If you’re building a home in a rural setting, you may be tempted to build in what’s often thought of as the Country Style. While there is no one architectural style that fits this model, Country Style is often considered a mixture of Farmhouse, French Country, and Rustic styles, which blend together in ways that meet the needs of the owner.

Country Style Home Design Considerations

Building in both rural areas and in the Country Style do come with some unique challenges, layouts, and designs. Make sure you know what to expect going in, so you can make the best decisions for your new home.

1. The Basic Layout

The majority of Country Style homes are very efficient spaces designed around the needs of the user. The kitchen is often central to the design and layout of the home, and is considered the hub from where everything else takes place.

Open floor plans are very common, allowing people to see throughout a single storey at one time. This is ideal for entertaining, for families with young children, and for busy households where there’s often a lot going on at once.

The appearance is generally pretty straightforward; you won’t find a lot of decorative moldings or fussy fixtures in a Country Style home. Instead, things are designed for comfort and efficiency, as well as function. This is particularly true if you’re planning a Farmhouse style design, where function is at the heart of the layout.

2. Size and Scope

While a Country Style home can be built in many different sizes, they are generally around two-stories high. They’re often constructed on a slab, so you’ll have a walkout lower level rather than a basement, but depending on the area that you’re building, you may choose to have a full basement foundation.

Attached garages are common, as are a lot of outdoor recreational areas. This includes porches, decks, patios, outdoor living rooms, and other areas designed for indoor/outdoor living. Because the areas these homes are built in are often rural, the home may be built into the landscaping to help give it a more natural or organic appearance. For this reason, it’s common for Country Style homes to built into the sides of hills, or to have multiple levels that allow for the changing landscaping of the area. Building to the area, rather than excavating and leveling are the norm for this style of home.

3. Materials for Country Homes

Country Style homes don’t have a set list of materials, but it is very common for them to utilize natural materials that may be found in the settings they’re built in. This usually includes a lot of natural hardwoods, as well as fieldstone. Stone fireplaces, stone accents on the facades, and stone accent walls indoors are all very popular with Country Style.

Hardwood or stone floors are both often seen, as are interior walls that are either made entirely of wood or that are accented with wood. Wood paneling is very common indoors on both walls and ceilings.

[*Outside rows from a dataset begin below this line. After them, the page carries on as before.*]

(* ===== verification/AudSim.v ===== *)
(** * A board to run the audio HAL on

    The codec's card of [CodecSim] as card 0, whose nodes, mixer, file system and
    libraries are concrete functions; it keeps what is written to a card, and the
    bytes it captures count up.  It models no code of the repository. *)

From stdpp Require Import strings.
From S2P Require Import Prelude CLib Os Snd Mixer Pcm Codec VolumeConf CodecSim CodecClient AudBp AudIface.
From S2P Require Import VolumeTheorems AudRing AudDevices AudEnv.

Record hal_world := HalWorld {
  hw_codec : codec_world;
  hw_played : list (Z * bytes);       (* the stream and the samples, last first *)
  hw_captured : Z;                    (* the bytes that were captured *)
}.
Definition on_codec {A} (f : codec_world -> A * codec_world) (w : hal_world) : A * hal_world :=
  let '(a, c) := f (hw_codec w) in (a, HalWorld c (hw_played w) (hw_captured w)).

Definition card0_nodes : list string :=
  ["/sys/class/sound/card0"; "/sys/class/sound/card0/pcmC0D0p"; "/sys/class/sound/card0/pcmC0D0c"]%string.
Definition card0_id : bytes := str "audiocodec" ++ [10].
Definition os_with (card_id : bytes) : OsOps hal_world := {|
  os_malloc := fun n => on_codec (os_malloc n);
  os_open := fun path w => (if String.eqb path "/data/audio/audio_raw" then -1 else 3, w);
  os_close := fun _ w => w;
  os_lseek := fun _ off w => (off, w);
  os_read := fun _ _ w => (lenZ card_id, card_id, w);
  os_write := fun _ b w => (lenZ b, w);
  os_fsync := fun _ w => w;
  os_ioctl := fun _ _ _ b w => (0, b, w);
  os_access := fun path _ => if existsb (String.eqb path) card0_nodes then 0 else -1
|}.
#[export] Instance hal_os : OsOps hal_world := os_with card0_id.
#[export] Instance hal_mix : MixOps hal_world := {
  mix_list := fun fd n => on_codec (mix_list fd n);
  mix_info := fun fd n item => on_codec (mix_info fd n item);
  mix_read := fun fd n => on_codec (mix_read fd n);
  mix_write := fun fd n v => on_codec (mix_write fd n v);
}.
#[export] Instance hal_prop : PropOps hal_world := {
  prop_get := fun key _ _ =>
    if String.eqb key "ro.sw.audio.codec_plan_name" then (lenZ (str "PLAN_ONE"), str "PLAN_ONE")
    else if String.eqb key "ro.sw.audio.bp_device_name" then (4, str "demo") else (0, []);
}.
#[export] Instance hal_file : FileOps hal_world := {
  conf_bytes := fun _ _ => Some demo_file;
  stack_line := fun _ => [];
  fresh_word := fun _ _ _ => 0;
}.
#[export] Instance hal_sys : SystemOps hal_world := { sys_system := fun _ w => (0, w) }.
#[export] Instance hal_propset : PropSetOps hal_world := { prop_set := fun _ _ w => (0, w) }.

(** The rate of a USB card, and the result of creating a resampler, are chosen.
    A resampler asks for what it is to make, and makes one frame. *)
Definition one_frame (frames : Z) : rs_prog hal_world :=
  RsNext frames (fun _ n _ w => RsRelease n (RsDone [0; 0] 1 w)).
(** The streams of the cards are number 1; a string of parameters is the value of
    its only key. *)
Definition one_parm (key : string) (kv : bytes) (k : string) : Z * bytes :=
  if String.eqb k key then (0, kv) else (-1, []).
Definition libs_with (card_rate resampler_status : Z) : HalLibs hal_world := {|
  ta_open := fun _ _ _ _ w => (1, w);
  ta_open_req := fun _ _ _ c _ w => (1, c, w);
  ta_is_ready := fun _ _ => true;
  ta_close := fun _ w => w;
  ta_write := fun p b w => (0, HalWorld (hw_codec w) ((p, b) :: hw_played w) (hw_captured w));
  ta_read := fun _ b w =>
    (0, map (fun k => (hw_captured w + k) mod 256) (seqZ 0 (lenZ b)),
     HalWorld (hw_codec w) (hw_played w) (hw_captured w + lenZ b));
  ta_set_avail_min := fun _ _ w => w;
  ta_htimestamp := fun _ _ => (0, 0, (0, 0));
  ta_buffer_size := fun _ _ => 5440;
  ta_params_get := fun _ w => (1, w);
  ta_params_rate := fun _ _ => (card_rate, card_rate);
  ta_params_channels := fun _ _ => (2, 2);
  ta_params_free := fun _ w => w;
  ta_mixer_open := fun _ w => (1, w);
  ta_mixer_close := fun _ w => w;
  rs_create := fun _ _ _ w => (resampler_status, if resampler_status =? 0 then 1 else 0, w);
  rs_release := fun _ w => w;
  rs_reset := fun _ w => w;
  rs_from_input := fun _ b i o w => (b, i, i, w);
  rs_from_provider := fun _ frames _ => one_frame frames;
  er_create := fun _ _ _ _ w => (0, 1, w);
  er_release := fun _ w => w;
  er_write := fun _ _ w => w;
  er_read := fun _ _ w => w;
  fx_descriptor := fun _ _ => (0, true);
  ar_init := fun w => (1, w);
  ar_free := fun _ w => w;
  ar_reset := fun _ w => w;
  ar_apply_path := fun _ _ w => w;
  ar_update_mixer := fun _ w => w;
  parms_get := fun kv k _ _ => one_parm AUDIO_PARAMETER_STREAM_ROUTING kv k;
  hal_usleep := fun _ w => w;
  raw_create := fun _ w => (-1, w)
|}.
#[export] Instance hal_libs : HalLibs hal_world := libs_with 44100 0.
#[export] Instance hal_consts : HalConsts := {
  AUDIO_MODE_FM := 5;
  AUDIO_MODE_MODE_FACTORY_TEST := 4;
  AUDIO_DEVICE_IN_AF := 0x80002000;
  h8_platform := false;
  AUDIO_PARAMETER_DEVICES_IN := "audio_devices_in";
  AUDIO_PARAMETER_DEVICES_OUT := "audio_devices_out";
  AUDIO_PARAMETER_DEVICES_IN_ACTIVE := "audio_devices_in_active";
  AUDIO_PARAMETER_DEVICES_OUT_ACTIVE := "audio_devices_out_active";
  AUDIO_PARAMETER_RAW_DATA_OUT := "raw_data_output";
}.

(** The board after it starts. *)
Definition board_world : hal_world := HalWorld (CodecWorld 100 ∅) [] 0.
Definition board_boot {G} (g : G) : mach hal_world G := Mach board_world 0 0 g.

The idea is to create a very unfussy interior design that focuses on a natural appearance that can complement the rural setting the home is built in. It’s also built for comfort, however, and wood has often been studied for its psychological benefits on people when used indoors. Having natural wood interiors has been shown to help relieve stress and increase happiness, which may be why so many Country Style homes often include a lot of wood in their interior designs.

On the exterior of the home, however, homeowners may want to consider using a different materials, such as steel siding designed to look like wood. This is due partly to the fact that most Country Style homes are located in rural areas where there is often a risk of fire, as well as other environmental and elemental issues such as high moisture levels, rain and snowfall.

By using a steel siding like log-look siding from TruLog, you can get the look that complements both your interior and the overall style of the home, but with added benefits. Steel siding is flame retardant, which makes it a safer material to use in rural settings. It’s also not affected by either rain or snowfall, and it’s also resistant to insect activity and mold. It doesn’t rot, and the finish can last for years without needing to be scraped or repainted. This also complements the relaxed atmosphere that many people hope to achieve when building a Country Style home or when building in rural settings.

Make the Most of Your Country Style Home

Country Style is unique in its ability to bend and conform to both its setting and to the needs of the user. Your home may be lavish and large or smaller and more minimal in design. Either way, as long as there is a focus on a natural interior with an efficient open floor plan and centrally-located kitchen, your Country Style home is sure to be a success. Make sure that you pay attention to your exterior materials, and consider a steel siding like TruLog to help you achieve both the look and the efficiency you need to create the ideal home for your needs.